Since Hillary is not on the ticket, Dowd has fantasized a scenario where McCain wins the 2008 election, Palin forces him to step aside and she takes on Hillary in the 2012 race. This is all to set up a trademarked DowdDebate™ where she gets to put all her catty cut-downs in the mouths of her characters. This faux-bate is full of all sorts of trivia and asides so hang on tight because we are going to go fast.
PALIN: Before we start, Hillary, I want to honor your achievement in 2008. You nicked the glass ceiling. But in the end, as my friend Cheryl Metiva from Wasilla Bible Church said, I was more of a woman and more of a man than you, so I was the one who actually busted up the old boys’ club. Sorry I called you a whiner about sexism. That was before I realized how handy the victim card can be against the press wolves. In Alaska, we just gun down wolves from the air.
Pretty head-spinning when the head of the Wasilla Chamber of Commerce is a national figure. Metiva did give Palin that gender-bending compliment, but Maureen adds the boys club crack. And Dowd connects the real practice of aerial wolf hunting with the metaphorical sexists in the press.

We get a brief reprise of the Subtle Sabotage Strategy®, but the caged bird metaphor is all Dowd:
CLINTON: I do give you and John credit, Sarah, for following my blueprint to reveal Obama as all cage, no bird. {snip}

PALIN: {snip} While you got to go to your snooty Wellesley, I had to switch colleges six times in six years. While you got to go to Yale Law, I had to enter beauty contests and turn my back to judges in a bathing suit to get scholarship money.
And this is a double cheap shot by Dowd, dredging up Palin’s presumably pallid academic career and her 1984 second runner-up placing in Miss Alaska. As if journalism majors and beauty queens can’t become president.

In another two-fer, Maureen points out that Palin supports creationism and sports pricy glasses worthy of being seen with McCain’s Ferragamos.
CLINTON: I’ve got a little news flash for you, Annie Oakley. Dinosaurs disappeared a lot longer than 4,000 years ago. I admit you’ve had a profound influence on America, and I’m not just talking about all the women wearing up-dos and rimless titanium $375 Kazuo Kawasaki designer frames.
And then Dowd’s Sock Puppet Hillary really lays into Palin. In this hypothetical future, McCain has edged us towards a dystopia of The Handmaid’s Tale proportions.
CLINTON: You said you wanted to help women, but you’ve only hurt them with your silly mantra that women can have it all if they just work harder and pray harder.
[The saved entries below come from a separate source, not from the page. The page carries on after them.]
(* ===== verification/VmessRun.v ===== *)
(** * Runs of VMess sessions

    An AEAD session and its replay, a request with an unknown security type, the
    identifiers a legacy user keeps after the first tick, and a legacy stream
    without chunks, over small ciphers. *)
From S2P Require Import Prelude Bytes VlessCodec Vision VlessRun VmessStream Vmess VmessProps.
Open Scope Z_scope.

Module VmessRun.
Import VlessRun.

(** ** Small ciphers *)

Definition shift (k : Z) (m : bytes) : bytes := (λ x, u8 (val x + k)) <$> m.
Lemma shift_back k m : shift (- k) (shift k m) = m.
Proof.
  unfold shift. rewrite <-list_fmap_compose. rewrite <-(list_fmap_id m) at 2. apply list_fmap_ext. intros i x _. cbn.
  rewrite <-(u8_val x) at 2. unfold u8 at 1 3. f_equal. rewrite val_u8. f_equal.
  rewrite Zplus_mod_idemp_l. f_equal. lia.
Qed.
Definition total (m : bytes) : Z := foldl (λ h x, (h * 31 + val x) mod 65521) 7 m.
Definition mix (n : Z) (m : bytes) : bytes := (λ i, u8 (total m + i)) <$> seqZ 0 n.
Lemma length_mix n m : 0 <= n → length (mix n m) = Z.to_nat n.
Proof. intros. unfold mix. by rewrite length_fmap, length_seqZ. Qed.
Definition aead_key (a : aead) : bytes := match a with AesGcm k => k | Chacha20Poly1305 k => k end.
Definition tag (a : aead) (n t ad : bytes) : bytes := mix 16 (aead_key a ++ n ++ ad ++ t).
Definition block16 (m : bytes) : bytes := take 16 (m ++ replicate 16 (u8 0)).
Definition seal (a : aead) (n t ad : bytes) : bytes := shift (total (aead_key a ++ n)) t ++ tag a n t ad.
Definition open (a : aead) (n s ad : bytes) : result bytes :=
  let t := shift (- total (aead_key a ++ n)) (take (length s - 16) s) in
  if decide (drop (length s - 16) s = tag a n t ad) then Ok t else Err (ENew "cipher: message authentication failed").
Fixpoint cfb_enc (st : byte) (m : bytes) : bytes * byte :=
  match m with
  | [] => ([], st)
  | x :: m => let c := u8 (val x + val st) in let '(cs, st) := cfb_enc c m in (c :: cs, st)
  end.
Fixpoint cfb_dec (st : byte) (m : bytes) : bytes * byte :=
  match m with
  | [] => ([], st)
  | c :: m => let '(xs, st') := cfb_dec c m in (u8 (val c - val st) :: xs, st')
  end.

#[export] Instance small_crypto : VmessCrypto := {|
  md5_Sum := mix 16;
  sha256_Sum := mix 32;
  hmac_New := λ h k m, shift (total k) (h m);
  block_Encrypt := λ k m, shift (total k) (block16 m);
  block_Decrypt := λ k m, shift (- total k) m;
  aead_Seal := seal;
  aead_Open := open;
  CfbStream := byte;
  NewCFB := λ k iv, u8 (total (k ++ iv));
  cfb_Encrypt := cfb_enc;
  cfb_Decrypt := cfb_dec;
  shake := λ m i, (total m + Z.of_nat i * 977) mod 65536;
|}.

Lemma length_shift k m : length (shift k m) = length m.
Proof. apply length_fmap. Qed.
Lemma length_block16 m : length (block16 m) = 16%nat.
Proof. unfold block16. rewrite length_take, length_app, length_replicate. lia. Qed.
Lemma open_seal a n t ad : open a n (seal a n t ad) ad = Ok t.
Proof.
  unfold open, seal. assert (length (tag a n t ad) = 16%nat) as Ht by (by apply length_mix).
  assert (length (shift (total (aead_key a ++ n)) t ++ tag a n t ad) - 16 = length (shift (total (aead_key a ++ n)) t))%nat as ->
    by (rewrite length_app, Ht; lia).
  rewrite take_app_length, drop_app_length, shift_back. by rewrite decide_True.
Qed.
Lemma cfb_back st m : cfb_dec st (cfb_enc st m).1 = (m, (cfb_enc st m).2).
Proof.
  revert st. induction m as [|x m IH]; intros st; [done|]. cbn. specialize (IH (u8 (val x + val st))).
  destruct (cfb_enc _ m) as [cs st']. cbn in *. rewrite IH. do 2 f_equal. rewrite <-(u8_val x) at 2. unfold u8 at 1 3. do 2 f_equal.
  rewrite val_u8, Zminus_mod_idemp_l. f_equal. lia.
Qed.
#[export] Instance small_laws : VmessCryptoLaws.
Proof.
  split; cbn [md5_Sum hmac_New block_Encrypt block_Decrypt aead_Seal aead_Open cfb_Encrypt cfb_Decrypt shake small_crypto CfbStream].
  - intros m. by apply length_mix.
  - intros h k m n Hn. by rewrite length_shift.
  - intros k m. by rewrite length_shift, length_block16.
  - intros k m Hm. rewrite shift_back. unfold block16. by rewrite take_app_length' by done.
  - intros a n t ad. unfold seal, tag. by rewrite length_app, length_shift, length_mix.
  - apply open_seal.
  - intros st m. revert st. induction m as [|c m IH]; intros st; [done|]. cbn. specialize (IH c). destruct (cfb_dec c m). cbn in *. lia.
  - apply cfb_back.
  - intros st a b. revert st. induction a as [|c a IH]; intros st; cbn; [by destruct (cfb_dec st b)|].
    rewrite IH. destruct (cfb_dec c a) as [x s1]. by destruct (cfb_dec s1 b).
  - intros m i. apply Z.mod_pos_bound. lia.
Qed.

(** A filter that forgets: identifiers with the time they came, cleaned once the
    timeout has passed since the last time. *)
Definition Pool : Type := Z * list (bytes * Z).
Definition cleaned (now : Z) (p : Pool) : Pool :=
  if decide (replayTimeout < now - p.1) then (now, base.filter (λ e, now - e.2 <= replayTimeout) p.2) else p.
#[export] Instance simple_filter : ReplayFilter := {|
  Filter := Pool;
  Check := λ f now id,
    let f := cleaned now f in
    if decide (id ∈ f.2.*1) then (false, f) else (true, (f.1, (id, now) :: f.2));
|}.
Definition kept (f : Pool) (id : bytes) (until : Z) : Prop := ∃ added, (id, added) ∈ f.2 ∧ until <= added + replayTimeout.
Lemma cleaned_kept now f id until : kept f id until → now < until → kept (cleaned now f) id until.
Proof.
  intros (added & Hin & Hu) Hnow. exists added. split; [|done]. unfold cleaned. case_decide; [|done]. cbn.
  apply list_elem_of_filter. split; [cbn; lia|done].
Qed.
Lemma kept_in f id until : kept f id until → id ∈ f.2.*1.
Proof. intros (added & Hin & _). apply list_elem_of_fmap. by exists (id, added). Qed.
#[export] Instance simple_filter_laws : ReplayFilterLaws.
Proof.
  refine {| remembers := kept |}; cbn [Check Filter simple_filter].
  - intros f now id f'. case_decide; [done|]. intros [= <-]. exists now. split; [left|lia].
  - intros f now id id' until Hk Hnow. pose proof (cleaned_kept now f id until Hk Hnow) as (added & Hin & Hu).
    case_decide; [by exists added|]. exists added. split; [by right|done].
  - intros f now id until Hk Hnow. rewrite decide_True; [done|]. eapply kept_in. by apply cleaned_kept.
Qed.

(** ** A session *)

Definition random (n : nat) : bytes := replicate n (u8 0).
Lemma length_random n : length (random n) = n.
Proof. apply length_replicate. Qed.
Definition no_addr : Ascii.ascii * Ascii.ascii := (u8 0, u8 0).
Definition trusted (u : nat) : option error := None.

Definition user_key : bytes := Key uuid.
Definition other_key : bytes := Key (bytes_of ((λ i, i * i) <$> seqZ 2 16)).
Definition client : Client := mkClient user_key SecurityTypeAes128Gcm true true None.
Definition conn : clientConn := dialRaw client CommandTCP (u8 1, u8 80) (bytes_of (seqZ 20 16)) (bytes_of (seqZ 40 16)).
Definition draw : Draw := mkDraw 3 (u8 9) (bytes_of [7; 7; 7]) (bytes_of [1; 2; 3; 4]) (bytes_of (seqZ 60 8)).
Definition service : Service := mkService (U := nat) {[ 1%nat := user_key; 7%nat := other_key ]} ((1000, []) : Pool) false ∅ ∅ ∅.
Definition order : list (nat * bytes) := [(7%nat, other_key); (1%nat, user_key)].
Definition handshake : bytes * Body := match writeHandshake random conn 1000 draw with Ok x => x | Err _ => ([], Raw) end.
Definition wire : bytes := handshake.1 ++ Body_WriteAll random [payload] (handshake.2).
Definition remembered : Pool := (1000, [(auth_plain 1000 (d_nonce4 draw), 1010)]).

Definition holds {A} (P : A → bool) (r : result A) : bool := match r with Ok a => P a | Err _ => false end.
Lemma handshake_run : writeHandshake random conn 1000 draw = Ok handshake.
Proof.
  assert (holds (λ _, true) (writeHandshake random conn 1000 draw) = true) as Hok by (vm_compute; reflexivity).
  unfold handshake. by destruct (writeHandshake _ _ _ _).
Qed.
Lemma payload_ok : Forall VmessStream.payload [payload].
Proof. constructor; [|done]. split; vm_compute; [lia|discriminate]. Qed.
Lemma conn_is_ok : conn_ok conn.
Proof. done. Qed.
Lemma draw_is_ok : draw_ok draw.
Proof. split_and!; vm_compute; done. Qed.
Lemma client_recognised : recognised service 1010 order client 1000 (d_nonce4 draw) 1%nat remembered.
Proof.
  split; [|reflexivity]. exists [(7%nat, other_key)], []. split_and!; [done| |lia|lia|unfold CacheDurationSeconds; lia|reflexivity].
  constructor; [|done]. unfold checksum_ok. vm_compute. discriminate.
Qed.
Lemma wire_ok : arrives_ok service conn [wire].
Proof. left. exists wire, []. split; [reflexivity|]. vm_compute. lia. Qed.

(** The theorem at a client that is tried second, with padded and sealed lengths. *)
Lemma vmess_session_delivers_witness : ∃ r out answer,
  NewConnection no_addr trusted 1010 order [wire] service = (Ok r, remembered) ∧ vr_User r = 1%nat ∧ vr_Destination r = (u8 1, u8 80) ∧
  Body_ReadAll (S (length (vr_Rest r))) (Z.to_nat ReadChunkSize) (vr_Body r) (vr_Rest r) = Ok payload ∧ writeResponse r = Ok (out, answer).
Proof.
  destruct (vmess_session_delivers (λ _, True) no_addr random length_random client CommandTCP (u8 1, u8 80) (bytes_of (seqZ 20 16)) (bytes_of (seqZ 40 16)) draw
              (bytes_of [1; 80]) 1000 service trusted 1010 order 1%nat remembered) as (request & body & Hw & Hall).
  - right. by left.
  - by left.
  - apply conn_is_ok.
  - apply draw_is_ok.
  - by split.
  - vm_compute. discriminate.
  - apply client_recognised.
  - done.
  - fold conn in Hw, Hall. rewrite handshake_run in Hw. assert (request = handshake.1 ∧ body = handshake.2) as [-> ->] by (by destruct handshake; simplify_eq).
    destruct (Hall [payload] [wire] payload_ok wire_ok) as (r & out & answer & Hn & Hu & _ & Hd & Hread & Ho & _);
      [cbn [concat]; by rewrite app_nil_r|].
    exists r, out, answer. split_and!; [done|done|done| |done]. apply Hread; [|lia]. unfold roomy, ReadChunkSize. lia.
Defined.

(** The same bytes again after ten seconds, which is refused, and after 130: the
    filter has forgotten them and the timestamp is still in its window. *)
Definition arrivals : list Arrival := [mkArrival 960 order [wire]; mkArrival 970 order [wire]; mkArrival 1090 order [wire]].
Definition watched : Service := mkService (U := nat) (userKey service) ((900, []) : Pool) false ∅ ∅ ∅.
Definition served (i : nat) : result Request :=
  match serve no_addr trusted arrivals watched !! i with Some r => r | None => Err EOF end.
Definition failure {A} (r : result A) : option error := match r with Ok _ => None | Err e => Some e end.
Example replay_refused : failure (served 1) = Some ErrReplay.
Proof. vm_compute. reflexivity. Qed.

Definition own (r : Request (Addr := Ascii.ascii * Ascii.ascii) (U := nat)) : bool := negb (vr_Legacy r) && bool_decide (vr_User r = 1%nat).
Lemma own_user (x : result Request) : holds own x = true → ∃ r, x = Ok r ∧ vr_Legacy r = false ∧ vr_User r = 1%nat.
Proof. destruct x as [r|]; [|done]. cbn. unfold own. intros [Hl Hu]%andb_prop. apply bool_decide_eq_true in Hu. apply negb_true_iff in Hl. by exists r. Qed.
Lemma served_lookup i r : served i = Ok r → serve no_addr trusted arrivals watched !! i = Some (Ok r).
Proof. unfold served. destruct (serve _ _ _ _ !! i); [by intros ->|done]. Qed.

(** The theorem at the first and the third of them. *)
Lemma vmess_no_replay_witness : holds own (served 0) = true ∧ holds own (served 2) = true ∧ 960 + 120 <= 1090 <= 960 + 240.
Proof.
  assert (holds own (served 0) = true) as H0 by (vm_compute; reflexivity).
  assert (holds own (served 2) = true) as H2 by (vm_compute; reflexivity).
  split; [exact H0|]. split; [exact H2|].
  destruct (own_user _ H0) as (r & Hr & Hl & Hu), (own_user _ H2) as (r' & Hr' & Hl' & Hu').
  apply (vmess_no_replay no_addr trusted arrivals watched 0 2 (mkArrival 960 order [wire]) (mkArrival 1090 order [wire]) r r').
  - repeat constructor.
  - repeat constructor; cbn; lia.
  - lia.
  - done.
  - done.
  - by apply served_lookup.
  - by apply served_lookup.
  - done.
  - done.
  - congruence.
  - done.
Defined.

(** ** What an authenticated client can do *)

(** A header sealed with the user's key whose security type is 6. *)
Definition odd_header : bytes :=
  (encodeHeader (dialRaw (mkClient user_key 6 false false None) CommandTCP (u8 1, u8 80) (bytes_of (seqZ 20 16)) (bytes_of (seqZ 40 16)))
     3 (u8 9) (bytes_of [7; 7; 7])).1.
Definition odd_request : bytes :=
  let authId := AuthID user_key 1000 (d_nonce4 draw) in
  let nonce := d_nonce8 draw in
  authId ++ aead_Seal (length_key user_key authId nonce) (length_nonce user_key authId nonce) (be16 (Z.of_nat (length odd_header))) authId
  ++ nonce ++ aead_Seal (header_key user_key authId nonce) (header_nonce user_key authId nonce) odd_header authId.
Example unknown_security_panics :
  failure (NewConnection no_addr trusted 1010 order [odd_request] service).1 = Some (EPanic "unexpected security type").
Proof. vm_compute. reflexivity. Qed.

(** A legacy user whose clock is 20 s behind: known when the users are set, not
    after the tick ten seconds later. *)
Definition legacy_user : bytes := bytes_of [1; 2; 3].
Definition at_start : Service := generateLegacyKeysLocked 1000 (mkService (U := nat) {[ 1%nat := user_key ]} ((1000, []) : Pool) false {[ 1%nat := [legacy_user] ]} ∅ ∅).
Example behind_at_start : le_Time <$> alterIdMap at_start !! legacy_id legacy_user 980 = Some 980.
Proof. vm_compute. reflexivity. Qed.
Example behind_after_tick : le_Time <$> alterIdMap (generateLegacyKeysLocked 1010 at_start) !! legacy_id legacy_user 990 = None.
Proof. vm_compute. reflexivity. Qed.

(** A legacy stream without chunks: the service restarts the key stream behind the
    header of its answer, and the client continues it. *)
Definition plain_conn : clientConn :=
  mkClientConn (mkClient user_key SecurityTypeLegacy false false (Some legacy_user)) CommandTCP 0 (u8 1, u8 80) (bytes_of (seqZ 20 16)) (bytes_of (seqZ 40 16)).
Definition plain_request : Request :=
  mkVmessRequest 1%nat true CommandTCP (u8 1, u8 80) (bytes_of (seqZ 20 16)) (bytes_of (seqZ 40 16)) (u8 9) SecurityTypeLegacy 0 Raw [].
Definition answer_read : result bytes :=
  let? (out, answer) := writeResponse plain_request in
  let? (b, rest) := readResponse plain_conn (u8 9) (out ++ Body_WriteAll random [payload] answer) in Body_ReadAll 20 20 b rest.
Example unchunked_answer_garbled : holds (λ b, bool_decide (b = payload)) answer_read = false ∧ holds (λ b, bool_decide (length b = 5%nat)) answer_read = true.
Proof. vm_compute. done. Qed.
End VmessRun.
You put Medicare on eBay. You cut funding for special-needs children. The Dobson Supreme Court has outlawed abortion, evolution and gun control. With sex education banned, baby bumps in high schools are rampant. And the head of your Abstinence Outreach Program, Levi Johnston, has failed to force any other teenage fathers to marry their prom dates.
Dowd is pointing out that this election will have a major impact on major wedge issues such as the Supreme Court and reproductive rights. And while doing so, she slips in a side reference to the discredited tale of selling the state jet on eBay and a snide reference to Palin’s future son-in-law. Not stopping at the social issues, Maureen also points out that oil interests will be well represented in a McCain/Palin administration. But she saves the last shot for Fake Future Hillary:
CLINTON: Adios, Sister Sarah. You’re tough, but I’ve been tougher longer. Slide out of town on that oil slick you made on the Mall. And take that Grizzly throw with you.
There really is a genuine bearskin in the Alaska Oval Office. By giving Clinton the last word, Dowd is declaring war. Maureen Dowd has a new target and she is going to spend the next two months shooting Barracuda in a barrel.


Grace Nearing said...

rimless titanium $375 Kazuo Kawasaki designer frames.

Great product placement! Are these designer frames generally available in the Juneau WalMart or did Smart Mom Sarah spot them on EBay while trying to ditch the executive jet?

And are we to infer from the specificity of this reference that Dowd actually did, um, some research?

Mo MoDo said...

She at least read the USA Today article that I linked to. As well as the Boston Globe article quoting Cheryl Metiva.

Trust me, no original reporting occurred. We'd hate to have any of that going on.